The problem is, there is so little left in the garden as we come within a few days of the first expected frost date. It has become FAR more difficult to take a decent flower photo without the ravaged remains of dying plants, weeds, and decay in the background.

It needs to be noted that the search for goodness and beauty is sometimes its own reward. Any wholesome activity that draws us away from the ever-spiraling downward emotions caused by terrible events is worthwhile in their own right.

Much of the work in the garden from the fall equinox to its spring counterpart is just preparation for better days ahead. There is nothing glamorous or alluring about the work of digging out and moving shrubs or hauling off dead plants. There is no immediate satisfaction in planting bulbs.

However, the act of engaging in a hopeful activity does a lot to clear one’s head of the disturbing images and hurtful words. The physical labor involved helps to “blow off steam” when justifiable anger threatens to turn into sinful words or actions.
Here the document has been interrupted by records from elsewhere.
(** Everything before the block loop of a decryption without associated data:
    what remains is the loop and the MIC. *)
Lemma ccm_decrypt_front nonce enc_msg_len mic_size out_mic io :
  len nonce = 13 -> 5 <= enc_msg_len ->
  exists X0 cmic, len X0 = 16 /\
  mesh_crypto_aes_ccm_decrypt nonce key [] 0 enc_msg_len mic_size out_mic io =
  (Xn ← ccm_dec_loop (Z.to_nat (ccm_blk_cnt (u16 (enc_msg_len - mic_size)))) key nonce 0
          (ccm_last_blk (u16 (enc_msg_len - mic_size))) X0;
   if (mic_size =? 4) || (mic_size =? 8) then
     mic ← cm_pure (ccm_mic (u16 (enc_msg_len - mic_size)) cmic Xn);
     if out_mic then mret (true, mic) else
     rx ← cm_read (enc_msg_len - mic_size) mic_size;
     mret (of_be rx =? ccm_out_mic mic_size mic, mic)
   else mret (false, [])) io.
Proof.
  intros Hn Hl. unfold mesh_crypto_aes_ccm_decrypt. rewrite (proj2 (Z.ltb_ge _ 5)) by lia.
  change (0xff00 <=? 0) with false. cbn [orb].
  set (b0 := ccm_first_block nonce 0 (u16 (enc_msg_len - mic_size)) mic_size).
  assert (Hb0 : len b0 = 16) by by apply first_block_len.
  exists (ecb_of b0), (ecb_of (ccm_ctr_block nonce 0)).
  split; [by apply ecb_of_len|].
  erewrite cm_bind_ok by (by apply aes_ecb_ok, ctr_block_len).
  erewrite cm_bind_ok by (by apply aes_ecb_ok). done.
Qed.

(** A decryption whose last block lies outside the source faults, wherever the
    output runs out. *)
Lemma dec_loop_oob nonce n j last X s so d dof :
  len nonce = 13 -> 1 <= last <= 16 -> 0 <= j -> 0 <= so -> 0 <= dof -> len X = 16 ->
  len s < so + (j + Z.of_nat n) * 16 + last ->
  ccm_dec_loop (S n) key nonce j last X (Separate s so d dof) = Fault Oob.
Proof.
  intros Hn Hlast. revert j X d. induction n as [|n IH]; intros j X d Hj Hso Hdo HX Hs.
  - cbn [ccm_dec_loop]. erewrite cm_bind_ok by (by apply aes_ecb_ok, ctr_block_len).
    unfold mbind at 1, cm_bind at 1, cm_read, io_read. by rewrite rd_range_oob by lia.
  - cbn [ccm_dec_loop]. erewrite cm_bind_ok by (by apply aes_ecb_ok, ctr_block_len).
    unfold mbind at 1, cm_bind at 1, cm_read, io_read.
    destruct (Z.le_gt_cases (so + j * 16 + 16) (len s)) as [Hr | Hr];
      [|by rewrite rd_range_oob by lia].
    destruct (rd_range_total s (so + j * 16) 16) as (c & -> & Hc); [lia..|].
    set (k := ecb_of (ccm_ctr_block nonce (j + 1))).
    assert (Hk : len k = 16) by by apply ecb_of_len, ctr_block_len.
    assert (Hm : len (xor_bytes c (take (length c) k)) = 16)
      by (rewrite <-Hc; unfold len; rewrite xor_mask_len; unfold len in *; lia).
    set (m := xor_bytes c (take (length c) k)) in *.
    unfold mbind at 1, cm_bind at 1, cm_write, io_write.
    destruct (Z.le_gt_cases (dof + j * 16 + 16) (len d)) as [Hw | Hw];
      [|by rewrite wr_range_oob by lia].
    destruct (wr_range_total d (dof + j * 16) m) as (d' & -> & _); [lia..|].
    cbn [mbind res_bind mret res_ret].
    erewrite cm_bind_ok by (apply aes_ecb_ok, xor_pad_len; lia).
    apply IH; try lia. by apply ecb_of_len, xor_pad_len; lia.
Qed.

(** Decryption of the ciphertext [c] followed by [sz] into another object: the
    plaintext, and whether the MIC that follows is the tag of that plaintext. *)
Lemma ccm_decrypt_eq nonce aad c mic_size sa sz da out dz out_mic :
  len nonce = 13 -> aad_ok aad -> 1 <= len c -> len c + mic_size < 0x10000 ->
  5 <= len c + mic_size -> ccm_size_ok mic_size ->
  length out = length c -> mic_size <= len sz -> mic_size <= len dz ->
  let p := ref_cipher ecb_of nonce c in
  let tag := ref_tag ecb_of nonce aad p mic_size in
  mesh_crypto_aes_ccm_decrypt nonce key aad (len aad) (len c + mic_size) mic_size out_mic
    (io_of (FSep sa sz da out dz) c []) =
  Ok (Some (if out_mic then true
            else of_be (take (Z.to_nat mic_size) sz) =? ccm_out_mic mic_size tag, tag),
      io_of (FSep sa sz da out dz) c p).
Proof.
  intros Hn Haad Hc Hcm H5 Hmic Hout Hsz Hdz p tag.
  assert (HF : frame_fits (FSep sa sz da out dz) c mic_size) by done.
  assert (Hmr : 4 <= mic_size <= 8) by (destruct Hmic; lia).
  unfold mesh_crypto_aes_ccm_decrypt.
  replace (len c + mic_size - mic_size) with (len c) by lia. rewrite u16_small by lia.
  rewrite (proj2 (Z.ltb_ge _ 5)) by lia.
  rewrite (proj2 (Z.leb_gt 0xff00 (len aad))) by (destruct Haad as [-> | ?]; [done | lia]).
  cbn [orb]. erewrite cm_bind_ok by (by apply aes_ecb_ok, ctr_block_len).
  erewrite cm_bind_ok by (by apply aes_ecb_ok, first_block_len).
  set (X0 := ecb_of (ccm_first_block _ _ _ _)).
  assert (HX0 : len X0 = 16) by (by apply ecb_of_len, first_block_len).
  erewrite cm_bind_ok by (by apply ccm_aad_ref). fold (nblocks c).
  pose proof (nblocks_tiles c ltac:(lia)) as Ht.
  erewrite cm_bind_ok by (apply (dec_loop_ref nonce _ c mic_size Hn HF _ _ 0 []);
    [done | done | done | by apply ref_aad_len]).
  change (drop (length (@nil Z)) c) with (drop 0 c). rewrite drop_0. simpl app.
  fold (ref_cipher ecb_of nonce c). fold p.
  assert (Hp : length p = length c) by (by eapply ctr_xor_len).
  rewrite (proj2 (orb_true_iff _ _)) by (destruct Hmic as [-> | ->]; auto).
  unfold ccm_mic. rewrite (proj2 (Z.eqb_neq (len c) 0)) by lia.
  erewrite cm_bind_ok by done.
  replace (xor_bytes _ _) with tag; last first.
  { unfold tag, ref_tag, nblocks, len, X0. rewrite Hp. done. }
  destruct out_mic; [done|].
  destruct (buf_split sz mic_size) as (s1 & s2 & -> & Hs1); [lia|].
  replace (take (Z.to_nat mic_size) (s1 ++ s2)) with s1
    by (unfold len in Hs1; rewrite take_app_length' by lia; done).
  erewrite cm_bind_ok; [done|]. unfold cm_read. simpl.
  rewrite (app_assoc sa c), rd_range_mid; [done | rewrite len_app; lia | done].
Qed.

(** What encryption sends. *)
Definition sealed_msg (nonce aad msg : list Z) (mic_size : Z) : list Z :=
  ref_cipher ecb_of nonce msg ++ take (Z.to_nat mic_size) (ref_tag ecb_of nonce aad msg mic_size).

Lemma sealed_msg_len nonce aad msg mic_size :
  len nonce = 13 -> 1 <= len msg -> ccm_size_ok mic_size ->
  len (sealed_msg nonce aad msg mic_size) = len msg + mic_size.
Proof.
  intros Hn Hm Hmic. unfold sealed_msg. rewrite len_app.
  pose proof (ctr_xor_len nonce _ 0 msg _ Hn (nblocks_tiles msg Hm)) as Hc.
  pose proof (ref_tag_len nonce aad msg mic_size Hn) as Ht.
  assert (mic_size = 4 \/ mic_size = 8) by (destruct Hmic; auto).
  unfold ref_cipher, len in *. rewrite length_take, Hc. lia.
Qed.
Whether you go to a gym, a pottery class, or a garden, the hope you build can be crucial to keeping a healthy mindset amidst negativity toward a Christian worldview. This is the true definition of sanity – a healthy mind!

Looking for – and finding – truth and beauty and love when they are most scarce is a way to keep hope alive.

There is still hope for a few more surprise blooms before the season is over.

Even in the darkest days between the fall and spring equinoxes, we are blessed with hope as we gather seeds and prepare for next year’s garden.

Without the garden, would there still be reason to hope? Much of the New Testament was written during some very dark days for Christians in the Roman Empire. And yet Christians are instructed to hope!

“Now may the God of hope fill you with all joy and peace in believing, so that you will abound in hope by the power of the Holy Spirit” (Romans 15:13, NASB).

Let us not let the dark days cause us to lose hope. Look for your own “daily dose of sanity” in an insane and evil world.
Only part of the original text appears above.